Capítulo 4. Ayala
—¿Y tú desde cuando fumas Marlboro?
Lola tardó un segundo en contestar y se encogió de hombros.
—Me lo han regalao.
Yo arrugué el ceño con suspicacia, pero no quise preguntar más.
La minicadena lanzaba el reggaetón contra las paredes de la peña como si estuviéramos en guerra. En guerra contra la vida. El ritmo se me colaba por los pantalones como un calambre y me hacía entrar en calor.
Con el tiempo había aprendido a valorar la música latina, pero yo en mi juventud no podía ni verla.
A mí lo que me gustaba era Avril Lavigne.

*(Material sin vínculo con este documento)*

(** A step that changes the state of one goroutine only, from and to states
    that own nothing. *)
Lemma inv_move t σ p pold g :
  singleflight.threads σ !! t = Some pold →
  singleflight.calls g = singleflight.calls (singleflight.group σ) →
  default ∅ (singleflight.m g) = default ∅ (singleflight.m (singleflight.group σ)) →
  owns p = None → tabled p = None → tabled pold = None →
  (before p = true → before pold = true) →
  (∀ c, singleflight.attached p = Some c →
        ∃ cl, singleflight.calls (singleflight.group σ) !! c = Some cl ∧ pc_ok p cl) →
  inv σ →
  inv (singleflight.setThread t p g (singleflight.env σ) (singleflight.execs σ) σ).
Proof.
  intros Ht Hcalls Hm Howns Htab Htabold Hbefore Hatt Hinv.
  destruct Hinv as [IA IO I1 IK IR IT IB IN ID IE IX].
  constructor; cbn [singleflight.group singleflight.execs singleflight.setThread].
  - intros t0 p0 c [[-> ->]|[Hne Hp0]]%threads_set Hc; rewrite Hcalls; eauto.
  - intros t0 t1 p0 p1 c [[-> ->]|[Hne0 Hp0]]%threads_set
      [[-> ->]|[Hne1 Hp1]]%threads_set H0 H1; try congruence. eauto.
  - done.
  - intros c Hc. rewrite Hcalls. eauto.
  - intros t0 k f c [[-> Hp]|[Hne Hp0]]%threads_set; [by subst p|]. eauto.
  - intros k c. rewrite Hm. intros (t0 & p0 & Hp0 & Htb)%IT.
    exists t0, p0. split; [|done]. rewrite threads_set_ne; [done|].
    intros ->. congruence.
  - intros t0 p0 [[-> ->]|[Hne Hp0]]%threads_set Hb; eauto.
  - done.
  - intros c cl. rewrite Hcalls. eauto.
  - intros t0 Ht0. simpl. rewrite length_insert. eauto.
  - intros c cl. rewrite Hcalls. eauto.
Qed.

Lemma attached_known σ t p c :
  inv σ → singleflight.threads σ !! t = Some p → singleflight.attached p = Some c →
  (c < length (singleflight.calls (singleflight.group σ)))%nat.
Proof.
  intros Hinv Ht Hc. destruct (inv_attached σ Hinv t p c Ht Hc) as (cl & Hcl & _).
  by eapply lookup_lt_Some.
Qed.
(** C7, as amended.  As long as the argument of [tan] stays below [PI]
    (altitudes up to about 3.1406 rad, the whole range [0, PI/2] of an
    altitude included), the refraction falls by at least [1.79e-4] times
    the difference of the altitudes: for two altitudes at least [1e-9] rad
    apart the first result is the greater, by at least [1.79e-13].  The
    results are those of the two calls; the calls return unless the argument
    of [tan] is the real number [PI/2] itself. *)
Theorem astro_refraction_decreasing_below_pi (h1 h2 : R) :
  0 <= h1 -> h1 + 1e-9 <= h2 -> refraction_angle h2 <= PI - 1e-9 ->
  (forall r1 r2,
     astro_refraction h1 = Ok r1 -> astro_refraction h2 = Ok r2 ->
     1.79e-4 * (h2 - h1) <= r1 - r2 /\ r1 > r2) /\
  (cos (refraction_angle h1) <> 0 -> exists r1, astro_refraction h1 = Ok r1) /\
  (cos (refraction_angle h2) <> 0 -> exists r2, astro_refraction h2 = Ok r2).
Proof.
  intros H0 Hgap Htop.
  pose proof (refraction_angle_bounds h1 H0) as Hb1.
  pose proof (refraction_angle_bounds h2 ltac:(lra)) as Hb2.
  pose proof (refraction_angle_slope h1 h2 H0 ltac:(lra)) as Hsl.
  split; [ | split].
  - intros r1 r2 Hr1 Hr2. unfold astro_refraction in Hr1, Hr2.
    rewrite clamp_altitude_id in Hr1 by lra.
    rewrite clamp_altitude_id in Hr2 by lra.
    apply refraction_formula_inv in Hr1; [ | lra].
    apply refraction_formula_inv in Hr2; [ | lra].
    destruct Hr1 as [_ ->]. destruct Hr2 as [_ ->].
    pose proof (cot_lipschitz (refraction_angle h1) (refraction_angle h2)
                  ltac:(lra) ltac:(lra) ltac:(lra)) as Hcot.
    lra.
  - intros Hc. unfold astro_refraction. rewrite clamp_altitude_id by lra.
    rewrite refraction_formula_ok;
      [eauto | lra | apply tan_nonzero; [lra | assumption]].
  - intros Hc. unfold astro_refraction. rewrite clamp_altitude_id by lra.
    rewrite refraction_formula_ok;
      [eauto | lra | apply tan_nonzero; [lra | assumption]].
Qed.

Lemma astro_refraction_decreasing_witness :
  0 <= 0 /\ 0 + 1e-9 <= 1 /\ refraction_angle 1 <= PI - 1e-9 /\
  exists r1 r2,
    astro_refraction 0 = Ok r1 /\ astro_refraction 1 = Ok r2 /\
    1.79e-4 * (1 - 0) <= r1 - r2 /\ r1 > r2.
Proof.
  pose proof PI2_3_2 as Hpi.
  pose proof (refraction_angle_bounds 0 ltac:(lra)) as Hb0.
  pose proof (refraction_angle_bounds 1 ltac:(lra)) as Hb1.
  assert (Htop : refraction_angle 1 <= PI - 1e-9) by lra.
  destruct (astro_refraction_decreasing_below_pi 0 1
              ltac:(lra) ltac:(lra) Htop) as [Hdec [Hret0 Hret1]].
  destruct Hret0 as [r1 Hr1].
  { assert (0 < cos (refraction_angle 0)) by (apply cos_gt_0; lra). lra. }
  destruct Hret1 as [r2 Hr2].
  { assert (0 < cos (refraction_angle 1)) by (apply cos_gt_0; lra). lra. }
  split; [lra|]. split; [lra|]. split; [exact Htop|].
  exists r1, r2. split; [exact Hr1|]. split; [exact Hr2|].
  exact (Hdec r1 r2 Hr1 Hr2).
Defined.

(** C7 as stated fails.  Past the zenith the tangent changes sign twice:
    at 2 rad the refraction is negative and at 4 rad it is positive again,
    so it is not decreasing on all of [h >= 0]. *)
Lemma astro_refraction_rises_past_zenith :
  exists r1 r2,
    astro_refraction 2 = Ok r1 /\ astro_refraction 4 = Ok r2 /\
    0 <= 2 < 4 /\ r1 < 0 /\ 0 < r2 /\ ~ r1 > r2.
Proof.
  pose proof PI_gt_3 as Hpi. pose proof PI_4 as Hpi4.
  pose proof (refraction_angle_bounds 2 ltac:(lra)) as Hb2.
  pose proof (refraction_angle_bounds 4 ltac:(lra)) as Hb4.
  assert (Hs2 : 0 < sin (refraction_angle 2)) by (apply sin_gt_0; lra).
  assert (Hc2 : cos (refraction_angle 2) < 0) by (apply cos_lt_0; lra).
  assert (Hs4 : sin (refraction_angle 4) < 0) by (apply sin_lt_0; lra).
  assert (Hc4 : cos (refraction_angle 4) < 0) by (apply cos_lt_0; lra).
  assert (Ht2 : tan (refraction_angle 2) < 0).
  { unfold tan, Rdiv. apply Rinv_lt_0_compat in Hc2. nra. }
  assert (Ht4 : 0 < tan (refraction_angle 4)).
  { unfold tan, Rdiv. apply Rinv_lt_0_compat in Hc4. nra. }
  unfold astro_refraction. rewrite !clamp_altitude_id by lra.
  rewrite !refraction_formula_ok; try lra.
  do 2 eexists. split; [reflexivity|]. split; [reflexivity|]. split; [lra|].
  assert (0.0002967 / tan (refraction_angle 2) < 0).
  { unfold Rdiv. apply Rinv_lt_0_compat in Ht2. nra. }
  assert (0 < 0.0002967 / tan (refraction_angle 4))
    by (apply Rdiv_lt_0_compat; lra).
  repeat split; lra.
Qed.

(** ** Ephemerides and illumination *)

(** The scalar product of two unit vectors, written with the sines and
    cosines of their angles, lies in [-1, 1]: the arguments that
    [declination] and [get_moon_illumination] pass to [asin] and [acos]. *)
Lemma unit_dot_bound (s c u v w : R) :
  s * s + c * c = 1 -> u * u + v * v = 1 -> -1 <= w <= 1 ->
  Rabs (s * u + c * v * w) <= 1.
Proof.
  intros Hsc Huv Hw.
  assert (Hsq : (s * u + c * v * w) * (s * u + c * v * w) <= 1).
  { assert (H1 : (s * s + c * c) * (u * u + v * v * (w * w))
                 - (s * u + c * v * w) * (s * u + c * v * w)
                 = (s * v * w - c * u) * (s * v * w - c * u)) by ring.
    rewrite Hsc, Rmult_1_l in H1.
    pose proof (Rle_0_sqr (s * v * w - c * u)) as Hq. unfold Rsqr in Hq.
    assert (0 <= v * v * (1 - w * w)).
    { apply Rmult_le_pos; [apply (Rle_0_sqr v) | nra]. }
    lra. }
  apply Rabs_le. split; nra.
Qed.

Me encantaban las corbatas largas, las muñequeras de pinchos, los pantalones piratas y los cinturones gruesos de tachuelas. Me encantaba llevar una púa de guitarra al cuello aunque no tuviera ni zorra de cómo tocarla. Demasiado madrileña para tener una banda de música en un garaje; demasiado yanki para que me gustasen grupos que no fueran Paramore o My Chemical Romance. Ya sabéis, la niña malota y triste del instituto, la de las camisetas de Green Day, la del Wake me up when september ends.

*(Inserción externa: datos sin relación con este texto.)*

(** * music21.timespans.core: the AVL tree of offsets

    A shallow embedding of [AVLNode] and [AVLTree] from
    [music21/timespans/core.py], followed by the properties of the
    balancing algorithm and of the ordered searches.

    - Offsets are modelled as integers ([Z]); the cached [height] and
      [balance] fields are integers as in the source.
    - A Python reference that is either [None] or an [AVLNode] object is a
      value of [noderef]; the payload is an opaque value of a type [P], or
      Python's [None].
    - The methods mutate nodes in place and return the root of the subtree
      they worked on.  Every node is referenced from one child slot only
      (or from [rootNode]), so a method is modelled by the function from
      the subtree it receives to the subtree it returns.
    - A call that raises is a [Raise]; attribute access on [None] raises
      [AttributeError]. *)

From Stdlib Require Import ZArith List Lia Bool String Ascii Sorted.
From Stdlib Require Import DecimalString.
Import ListNotations.
Open Scope Z_scope.

(** ** Exceptions and results *)

Inductive exn : Type :=
| TimespanException   (* the only [raise] statement of the module *)
| AttributeError      (* attribute access on [None] *)
| IndexError.         (* [subresult[0]] on an empty list *)

Inductive result (A : Type) : Type :=
| Ok (a : A)
| Raise (e : exn).

Arguments Ok {A} a.
Arguments Raise {A} e.

Definition bind {A B : Type} (c : result A) (k : A -> result B) : result B :=
  match c with
  | Ok a => k a
  | Raise e => Raise e
  end.

Notation "x <- c ;; k" := (bind c (fun x => k))
  (at level 61, c at next level, right associativity).

(** ** Nodes *)

Inductive noderef (P : Type) : Type :=
| PyNone
| AVLNode (balance height : Z) (offset : Z) (payload : option P)
          (leftChild rightChild : noderef P).

Arguments PyNone {P}.
Arguments AVLNode {P} balance height offset payload leftChild rightChild.

(** Truth value of a reference: [AVLNode] defines neither [__bool__] nor
    [__len__], so every node object is true and only [None] is false. *)
Definition truthy {P} (node : noderef P) : bool :=
  match node with
  | PyNone => false
  | AVLNode _ _ _ _ _ _ => true
  end.

(** [a or b] on references. *)
Definition py_or {P} (a b : noderef P) : noderef P :=
  if truthy a then a else b.

(** [str] of an integer, and of an integer-or-[None]. *)
Definition str_int (z : Z) : string := NilZero.string_of_int (Z.to_int z).

Definition str_opt_int (o : option Z) : string :=
  match o with
  | None => "None"
  | Some z => str_int z
  end.

Definition tab : string := String (ascii_of_nat 9) EmptyString.
Definition newline : string := String (ascii_of_nat 10) EmptyString.
(** [apiKeyEnv], [clientSecretEnv]: the two environment variables;
    [fetched], [parsed]: how [fetch(...)] and [res.json()] settle. *)
Definition authenticate (apiKeyEnv clientSecretEnv : option string)
    (fetched : Completion Response) (parsed : Completion JSValue) : M unit :=
  let apiKey := or_empty apiKeyEnv in
  let clientSecret := or_empty clientSecretEnv in
  let authString := apiKey ++ ":" ++ clientSecret in
  encoded <- await (btoa authString) ;;
  try_catch
    (emit (AFetch (token_request encoded)) ;;
     res <- await fetched ;;
     emit (AResJson res) ;;
     data <- await parsed ;;
     token <- await (get_property data "access_token") ;;
     text <- await (js_String token) ;;
     setv (set_accessToken (Some text)))
    (fun e => emit (AConsoleError "Failed to authenticate:" e)).

(** [createConfig] of the SDK checks the configuration it is given and
    throws when the access token is not a string, as it is while
    [accessToken] was never assigned. *)
Definition createConfig_refusal : JsError :=
  "ZodError: auth.value: Required".

Definition createConfig (token : option string) : Completion unit :=
  match token with
  | Some _ => Normal tt
  | None => Thrown createConfig_refusal
  end.

Definition connect : M unit :=
  token <- getv accessToken ;;
  await (createConfig token) ;;
  c <- fresh ;;
  emit (ACreateClient c token) ;;
  setv (set_client (Some c)) ;;
  emit (AOn c "open") ;;
  emit (AOn c "message") ;;
  emit (AOn c "close") ;;
  emit (AClientConnect c).

Definition appendMessage (timestamp role content : string) : M unit :=
  appendChild (message_element timestamp role content).

Definition playAudio : M unit :=
  queue <- getv audioQueue ;;
  flag <- getv isPlaying ;;
  if (0 <? List.length queue)%nat && negb flag then
    setv (set_isPlaying true) ;;
    setv (set_audioQueue (tl queue)) ;;
    match hd_error queue with
    | Some audioBlob =>
        emit (ACreateObjectURL audioBlob) ;;
        n <- fresh ;;
        setv (set_currentAudio (Some (mkAudio n audioBlob))) ;;
        play (mkAudio n audioBlob)
    | None => ret tt
    end
  else ret tt.

(** The [onended] callback [playAudio] gives to every audio element. *)
Definition onended : M unit :=
  setv (set_isPlaying false) ;;
  queue <- getv audioQueue ;;
  if negb (List.length queue =? 0)%nat then playAudio else ret tt.

Definition stopAudio : M unit :=
  a <- getv currentAudio ;;
  when_some a pause ;;
  setv (set_currentAudio None) ;;
  setv (set_isPlaying false) ;;
  setv (set_audioQueue []).

Definition disconnect (now : string) : M unit :=
  stopAudio ;;
  r <- getv recorder ;;
  when_some r (fun r => emit (ARecorderStop r)) ;;
  setv (set_recorder None) ;;
  setv (set_audioStream None) ;;
  c <- getv client ;;
  when_some c (fun c => emit (AClientDisconnect c)) ;;
  appendMessage now "system" "Conversation ended.".

(** [captureAudio] up to its [await]. *)
Definition captureAudio_call : M unit :=
  emit AGetAudioStream ;;
  n <- getp awaitingStream ;;
  setp (set_awaitingStream (S n)).

(** [captureAudio] after its [await]: [stream] is how [getAudioStream()]
    settled, [checked] how [checkForAudioTracks] ends on that stream.
    The [MediaRecorder] constructor and [start] are taken as calls that
    do not throw. *)
Definition captureAudio_resume (stream : Completion MediaStream)
    (checked : Completion unit) : M unit :=
  s <- await stream ;;
  setv (set_audioStream (Some s)) ;;
  emit (ACheckForAudioTracks s) ;;
  await checked ;;
  r <- fresh ;;
  mime <- getv mimeType ;;
  emit (ANewRecorder r s mime) ;;
  setv (set_recorder (Some r)) ;;
  emit (ARecorderStart r 100).

(** The recorder's [ondataavailable] up to its [await]; [readyState] is
    what [client.readyState] reads when the callback runs. *)
Definition ondataavailable (data : Blob) (readyState : Z) : M unit :=
  c <- getv client ;;
  if (0 <? size data)%Z
     && match c with
        | Some _ => (readyState =? WebSocket_OPEN)%Z
        | None => false
        end
  then
    emit (AArrayBuffer data) ;;
    n <- getp awaitingBuffer ;;
    setp (set_awaitingBuffer (S n))
  else ret tt.

(** [client.sendAudio(buffer)] of the SDK: the call throws when the
    socket is not open; [readyState] is what the client reads then. *)
Definition sendAudio_refusal : JsError := "Error: Socket is not open.".

Definition sendAudio (c : Client) (buffer : ArrayBuffer) (readyState : Z)
  : M unit :=
  emit (ASendAudio c buffer) ;;
  if (readyState =? WebSocket_OPEN)%Z
  then ret tt
  else await (Thrown sendAudio_refusal).

(** [ondataavailable] after its [await]; [readyState] is what the client
    reads when the callback resumes. *)
Definition ondataavailable_resume (buffer : Completion ArrayBuffer)
    (readyState : Z) : M unit :=
  b <- await buffer ;;
  c <- getv client ;;
  when_some c (fun c => sendAudio c b readyState).

(** The client's [open] callback. *)
Definition onOpen : M unit :=
  emit (AConsoleLog "Web socket connection opened") ;;
  captureAudio_call.

(** The client's [message] callback; [now] is what
    [new Date().toLocaleTimeString()] answers. *)
Definition onMessage (now : string) (m : Message) : M unit :=
  match m with
  | UserMessage message | AssistantMessage message =>
      appendMessage now (role message) (content message)
  | AudioOutput audioOutput =>
      mime <- getv mimeType ;;
      blob <- await (base64ToBlob audioOutput mime) ;;
      queue <- getv audioQueue ;;
      setv (set_audioQueue (queue ++ [blob])%list) ;;
      queue' <- getv audioQueue ;;
      if (List.length queue' <=? 1)%nat then playAudio else ret tt
  | UserInterruption => stopAudio
  | OtherMessage _ => ret tt
  end.

(** The client's [close] callback. *)
Definition onClose : M unit :=
  emit (AConsoleLog "Web socket connection closed").

(** The click listener of the gif. *)
Definition onClick (readyState : Z) (now : string) : M unit :=
  c <- getv client ;;
  match c with
  | Some _ =>
      if (readyState =? WebSocket_OPEN)%Z then disconnect now else connect
  | None => ret tt
  end.

(** [gif?.addEventListener('click', ...)] *)
Definition wireClick : M unit :=
  g <- getp gif ;;
  when_some g (fun _ => emit AAddClickListener ;; setp (set_gif (Some true))).

(** What the start of the page reads from outside. *)
Record Startup := mkStartup {
  VITE_HUME_API_KEY : option string;
  VITE_HUME_CLIENT_SECRET : option string;
  micPromise : Completion MediaStream;
  fetchPromise : Completion Response;
  jsonPromise : Completion JSValue
}.

(** The body of the async function, run once. *)
Definition main (i : Startup) : M unit :=
  requestMicrophonePermission (micPromise i) ;;
  authenticate (VITE_HUME_API_KEY i) (VITE_HUME_CLIENT_SECRET i)
               (fetchPromise i) (jsonPromise i) ;;
  connect ;;
  wireClick.

(* ------------------------------------------------------------------ *)
(** ** The callbacks as transitions *)

Inductive Event : Type :=
| EvOpen
| EvStream (stream : Completion MediaStream) (checked : Completion unit)
| EvMessage (now : string) (m : Message)
| EvClose
| EvClick (readyState : Z) (now : string)
| EvData (data : Blob) (readyState : Z)
| EvBuffer (buffer : Completion ArrayBuffer) (readyState : Z)
| EvEnded (a : Audio).

(** One callback run to its end or to its [await].  The browser delivers
    - [ended] only for an element that is playing, which then no longer
      plays;
    - the settlement of a promise only to a call that awaits it;
    - a click to the listener only once it is attached. *)
Definition step (w : World) (ev : Event)
  : option (Completion unit * World * list Action) :=
  match ev with
  | EvOpen => Some (onOpen w)
  | EvStream stream checked =>
      match awaitingStream (page w) with
      | S n => Some ((setp (set_awaitingStream n) ;;
                      captureAudio_resume stream checked) w)
      | O => None
      end
  | EvMessage now m => Some (onMessage now m w)
  | EvClose => Some (onClose w)
  | EvClick readyState now =>
      match gif (page w) with
      | Some true => Some (onClick readyState now w)
      | _ => Some (ret tt w)
      end
  | EvData data readyState => Some (ondataavailable data readyState w)
  | EvBuffer buffer readyState =>
      match awaitingBuffer (page w) with
      | S n => Some ((setp (set_awaitingBuffer n) ;;
                      ondataavailable_resume buffer readyState) w)
      | O => None
      end
  | EvEnded a =>
      if is_playing_now a (playing (page w))
      then Some ((setp (set_playing (without a (playing (page w)))) ;;
                  onended) w)
      else None
  end.

(** A sequence of callbacks; the trace is the concatenation of theirs.  A
    callback that throws leaves a rejected promise nobody handles. *)
Fixpoint run (w : World) (evs : list Event) : option (World * list Action) :=
  match evs with
  | [] => Some (w, [])
  | ev :: rest =>
      match step w ev with
      | Some (_, w1, t1) =>
          match run w1 rest with
          | Some (w2, t2) => Some (w2, (t1 ++ t2)%list)
          | None => None
          end
      | None => None
      end
  end.

End Program.

(* ------------------------------------------------------------------ *)
(** ** Vocabulary of the properties *)

(** What the [try] block of [authenticate] ends with: the text to store,
    or the first error among [fetch], [res.json()], the read of
    [access_token] and [String]. *)
Definition token_outcome (fetched : Completion Response)
    (parsed : Completion JSValue) : Completion string :=
  match fetched with
  | Thrown e => Thrown e
  | Normal _ =>
      match parsed with
      | Thrown e => Thrown e
      | Normal data =>
          match get_property data "access_token" with
          | Thrown e => Thrown e
          | Normal token => js_String token
          end
      end
  end.

(** The token [authenticate] leaves in [accessToken]: the new text, or
    the token from before when the [try] block threw. *)
Definition token_after (before : option string)
    (fetched : Completion Response) (parsed : Completion JSValue)
  : option string :=
  match token_outcome fetched parsed with
  | Normal text => Some text
  | Thrown _ => before
  end.

(** The calls [authenticate] makes after [fetch]. *)
Definition token_log (fetched : Completion Response)
    (parsed : Completion JSValue) : list Action :=
  (match fetched with
   | Normal res => [AResJson res]
   | Thrown _ => []
   end
   ++ match token_outcome fetched parsed with
      | Normal _ => []
      | Thrown e => [AConsoleError "Failed to authenticate:" e]
      end)%list.

(** The world after [appendMessage]. *)
Definition with_message (el : Element) (w : World) : World :=
  mkWorld (vars w)
          (set_chat (option_map (fun children => (children ++ [el])%list)
                                (chat (page w)))
                    (page w)).

(** The world after [playAudio] has taken [b], the head of the queue, and
    started an element for it; [rest] is the tail of the queue. *)
Definition started (b : Blob) (rest : list Blob) (w : World) : World :=
  mkWorld
    (set_currentAudio (Some (mkAudio (nextId (page w)) b))
       (set_audioQueue rest (set_isPlaying true (vars w))))
    (set_playing (mkAudio (nextId (page w)) b :: playing (page w))
       (set_nextId (S (nextId (page w))) (page w))).

(** The world in which [playAudio] calls [play] for [b]: the flag is
    set, the queue is cut, [currentAudio] names the new element. *)
Definition about_to_play (b : Blob) (rest : list Blob) (w : World) : World :=
  mkWorld
    (set_currentAudio (Some (mkAudio (nextId (page w)) b))
       (set_audioQueue rest (set_isPlaying true (vars w))))
    (set_nextId (S (nextId (page w))) (page w)).

(** The world after [stopAudio]. *)
Definition stopped (w : World) : World :=
  mkWorld
    (set_audioQueue [] (set_isPlaying false (set_currentAudio None (vars w))))
    (match currentAudio (vars w) with
     | Some a => set_playing (without a (playing (page w))) (page w)
     | None => page w
     end).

Me flipaba el volcalista de Tokio Hotel porque era lo más parecido a que me gustasen las mujeres. Yo ahí ya era bollera, pero soñaba con encontrar a un dark lleno de imperdibles que me llevara a beber calimochos a Plaza España(23).
(23) Plaza en el centro de Madrid donde termina la Gran Vía, donde hacen skate los emos y toda esta gente que tiene problemas en casa.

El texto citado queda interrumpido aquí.